Let’s envision the fruit of our FOAM sharing here–the new paradigms are ventilation centered. Cool. Now how does that work out in practice and teaching moment-to-moment during direct patient care? The answer is end-tidal CO2 monitoring. Your ventilation centered airway management curriculum is based on the students’ understanding that they must demonstrate understanding and competency by generating an end-tidal CO2 number and good waveform on the monitor. Does this apply only to the OR? It might for most, but I am going to argue that waveform capnography is a mandatory technology in this second decade of the 21st century, just like a defib unit. The AHA now basically commands its use during ACLS. Until you actually see ROSC demonstrated on an EtCO2 device, you may not be a believer. I have seen it, I am now a believer.

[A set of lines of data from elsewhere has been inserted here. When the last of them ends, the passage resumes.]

(* ===== verification/WalLog.v ===== *)
(** * Write-ahead log: the wal-index as a log

    First the invariant of one page of the wal-index: which entries its hash table
    holds, and that following the slots from the hash of a page number meets only
    older entries before the entry itself. Then the pages together, which hold the
    page numbers of the frames, the log; beyond it is whatever a writer that
    crashed has left behind, a page number without its slot included. [walIndexAppend] adds a frame, [walCleanupHash]
    cuts the log, and [sqlite3WalFindFrame] searches it. *)
From S2P Require Import Prelude WalIndex.
From stdpp Require Import gmap.
Local Open Scope Z_scope.

Abbreviation len l := (Z.of_nat (length l)).

Definition capacity_of (k : Z) : Z := if k =? 0 then HASHTABLE_NPAGE_ONE else HASHTABLE_NPAGE.

(** The slot [d] steps after the hash [h]. *)
Definition slot_at (p : IndexPage) (h d : Z) : option Z := slots p !! Z.to_nat ((h + d) `mod` 8192).

Definition shape (p : IndexPage) : Prop := len (words p) = 4096 ∧ len (slots p) = 8192.

(** The slot of the entry [j] is reached from its hash by older entries. *)
Definition reached (p : IndexPage) (e : list Z) (j : Z) (q : Z) : Prop :=
  ∃ d, 0 ≤ d < 8192 ∧ slot_at p (walHash q) d = Some j ∧
    ∀ d', 0 ≤ d' < d → ∃ v, slot_at p (walHash q) d' = Some v ∧ 1 ≤ v < j.

(** The table [k] has the entries [e], the page numbers of its frames in order. *)
Definition table_ok (k : Z) (p : IndexPage) (e : list Z) : Prop :=
  shape p ∧ len e ≤ capacity_of k ∧ Forall (λ q, 0 < q < 2 ^ 32) e ∧
  (∀ j, 1 ≤ j ≤ capacity_of k → pgno_get k p j = Some (default 0 (e !! Z.to_nat (j - 1)))) ∧
  (∀ s v, slots p !! s = Some v → v = 0 ∨ 1 ≤ v ≤ len e) ∧
  (∀ s s' v, slots p !! s = Some v → slots p !! s' = Some v → v = 0 ∨ s = s') ∧
  ∀ j q, 1 ≤ j → e !! Z.to_nat (j - 1) = Some q → reached p e j q.

(** The table [k] has the entries [e] and perhaps remains of others: words after
    them that have any value, and slots that have any numbers after theirs, each
    at most once. If the word after the entries is zero there are no remains. *)
Definition holds (k : Z) (p : IndexPage) (e : list Z) : Prop :=
  shape p ∧ len e ≤ capacity_of k ∧ Forall (λ q, 0 < q < 2 ^ 32) e ∧
  (∀ j, 1 ≤ j ≤ len e → pgno_get k p j = e !! Z.to_nat (j - 1)) ∧
  (∀ s v, slots p !! s = Some v → 0 ≤ v ≤ capacity_of k) ∧
  (∀ s s' v, slots p !! s = Some v → slots p !! s' = Some v → v = 0 ∨ s = s') ∧
  (∀ j q, 1 ≤ j → e !! Z.to_nat (j - 1) = Some q → reached p e j q) ∧
  (len e < capacity_of k → pgno_get k p (len e + 1) = Some 0 → table_ok k p e).

Section table.
Implicit Types (p : IndexPage) (e : list Z) (h d k j q v : Z).

Lemma capacity_bounds k : 4062 ≤ capacity_of k ≤ 4096.
Proof. unfold capacity_of. change HASHTABLE_NPAGE_ONE with 4062. change HASHTABLE_NPAGE with 4096. destruct (k =? 0); lia. Qed.

Lemma offset_capacity k : pgno_offset k + capacity_of k = 4096 ∧ 0 ≤ pgno_offset k.
Proof.
  unfold capacity_of, pgno_offset. change HASHTABLE_NPAGE_ONE with 4062. change HASHTABLE_NPAGE with 4096.
  change (WALINDEX_HDR_SIZE / 4) with 34. destruct (k =? 0); lia.
Qed.

Lemma walHash_range q : 0 ≤ walHash q < 8192.
Proof. unfold walHash. change (HASHTABLE_NSLOT - 1) with (Z.ones 13). rewrite Z.land_ones by lia. apply Z.mod_pos_bound. lia. Qed.

Lemma walNextHash_step h d : 0 ≤ h → 0 ≤ d → walNextHash ((h + d) mod 8192) = (h + (d + 1)) mod 8192.
Proof.
  intros. unfold walNextHash. change (HASHTABLE_NSLOT - 1) with (Z.ones 13). rewrite Z.land_ones by lia.
  change (2 ^ 13) with 8192. rewrite Zplus_mod_idemp_l. f_equal. lia.
Qed.

Lemma slot_get p h d : get (slots p) ((h + d) mod 8192) = slot_at p h d.
Proof. unfold get, slot_at. pose proof (Z.mod_pos_bound (h + d) 8192 ltac:(lia)). by destruct (Z.ltb_spec ((h + d) mod 8192) 0); [lia|]. Qed.

Lemma slot_is_Some p h d : shape p → ∃ v, slot_at p h d = Some v.
Proof.
  intros [_ Hs]. unfold slot_at. apply lookup_lt_is_Some. pose proof (Z.mod_pos_bound (h + d) 8192 ltac:(lia)). lia.
Qed.

(** Two steps less than a round apart are two slots. *)
Lemma slot_distinct h d d' : 0 ≤ d < 8192 → 0 ≤ d' < 8192 → Z.to_nat ((h + d) mod 8192) = Z.to_nat ((h + d') mod 8192) → d = d'.
Proof.
  intros Hd Hd' E. pose proof (Z.mod_pos_bound (h + d) 8192 ltac:(lia)). pose proof (Z.mod_pos_bound (h + d') 8192 ltac:(lia)).
  assert ((h + d) mod 8192 = (h + d') mod 8192) as E' by lia.
  pose proof (Z.div_mod (h + d) 8192 ltac:(lia)). pose proof (Z.div_mod (h + d') 8192 ltac:(lia)). lia.
Qed.

(** ** The first free slot *)

Definition first_free_at p h (D : Z) : Prop :=
  0 ≤ D < 8192 ∧ slot_at p h D = Some 0 ∧ ∀ d, 0 ≤ d < D → ∃ v, slot_at p h d = Some v ∧ v ≠ 0.

(** Slots with distinct numbers up to [n] leave one free within [n] steps. *)
Lemma free_within p h n : shape p → 0 ≤ n < 8192 →
  (∀ s v, slots p !! s = Some v → 0 ≤ v ≤ n) →
  (∀ s s' v, slots p !! s = Some v → slots p !! s' = Some v → v = 0 ∨ s = s') →
  ∃ D, first_free_at p h D ∧ D ≤ n.
Proof.
  intros Hsh Hn Hval Hinj.
  assert (∀ i : nat, Z.of_nat i ≤ n + 1 → (∃ D, first_free_at p h D ∧ D ≤ n) ∨
    (∀ d, 0 ≤ d < Z.of_nat i → ∃ v, slot_at p h d = Some v ∧ v ≠ 0)) as Hscan.
  { induction i as [|i IH]; intros Hi; [right; lia|]. destruct IH as [?|Hall]; [lia|by left|].
    destruct (slot_is_Some p h (Z.of_nat i) Hsh) as [v Hv]. destruct (decide (v = 0)) as [->|Hne].
    - left. exists (Z.of_nat i). split; [|lia]. split; [lia|]. split; [done|]. intros d Hd. apply Hall. lia.
    - right. intros d Hd. destruct (decide (d = Z.of_nat i)) as [->|]; [by exists v|]. apply Hall. lia. }
  destruct (Hscan (Z.to_nat (n + 1))) as [?|Hall]; [lia|done|]. exfalso.
  set (f := λ d, default 0 (slot_at p h d)). set (l := f <$> seqZ 0 (n + 1)).
  assert (∀ d, 0 ≤ d < n + 1 → slot_at p h d = Some (f d) ∧ 1 ≤ f d ≤ n) as Hf.
  { intros d Hd. destruct (Hall d) as (v & Hv & Hne); [lia|]. unfold f. rewrite Hv. split; [done|]. cbn.
    pose proof (Hval _ _ Hv). lia. }
  assert (length l ≤ length (seqZ 1 n))%nat as Hle.
  { apply submseteq_length, NoDup_submseteq.
    - apply NoDup_fmap_2_strong; [|apply NoDup_seqZ]. intros x y Hx%elem_of_seqZ Hy%elem_of_seqZ E.
      destruct (Hf x) as [Ex Bx]; [lia|]. destruct (Hf y) as [Ey By]; [lia|]. rewrite E in Ex.
      destruct (Hinj _ _ _ Ex Ey) as [?|Es]; [lia|]. apply (slot_distinct h); [lia|lia|exact Es].
    - intros v (d & -> & Hd%elem_of_seqZ)%list_elem_of_fmap. apply elem_of_seqZ. destruct (Hf d); lia. }
  unfold l in Hle. rewrite length_fmap, !length_seqZ in Hle. lia.
Qed.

So the students get taught waveform capnography alongside the vital skill of facemask and SGA ventilation. It makes total sense–it’s instant feedback. Once the student gains the understanding and ability of being able to mask ventilate to produce a reasonable waveform signal, now they have a second piece of information: A global assessment of cardiopulmonary function and the near-ness to complete arrest based on the number and the waveform. If the waveform isn’t good, they know not to trust the number. If the waveform is good (and the number is bad), they know to start the pressors/fluid resuscitation/place the chest tube/pericardial window/cross clamp the aorta, etc… OK, I’m going a bit too far here, but I hope you understand my points.
Thanks!
Amen. I’m fortunate to work in a State full of EtCO2 believers.
I’m fairly certain waveform capnography will be mandatory for any EMS service in NC which intubates by our next protocol revision (2015 or sooner; you can’t RSI without it anymore). Since 2009 it has been strongly recommended and also has been extended down to our BLS providers for use with SGA’s.
We’ve found it to be a game changer in our practice, especially in cardiac arrest.
Oh, and one more thing…the current technology in bedside ventilation is a bad choice for beginners. The Oxylator will be available in Australia by next year. It is a game changer, like seat belts in an automobile. Once you learn it, you’ll start basing your airway management tasks around its operation.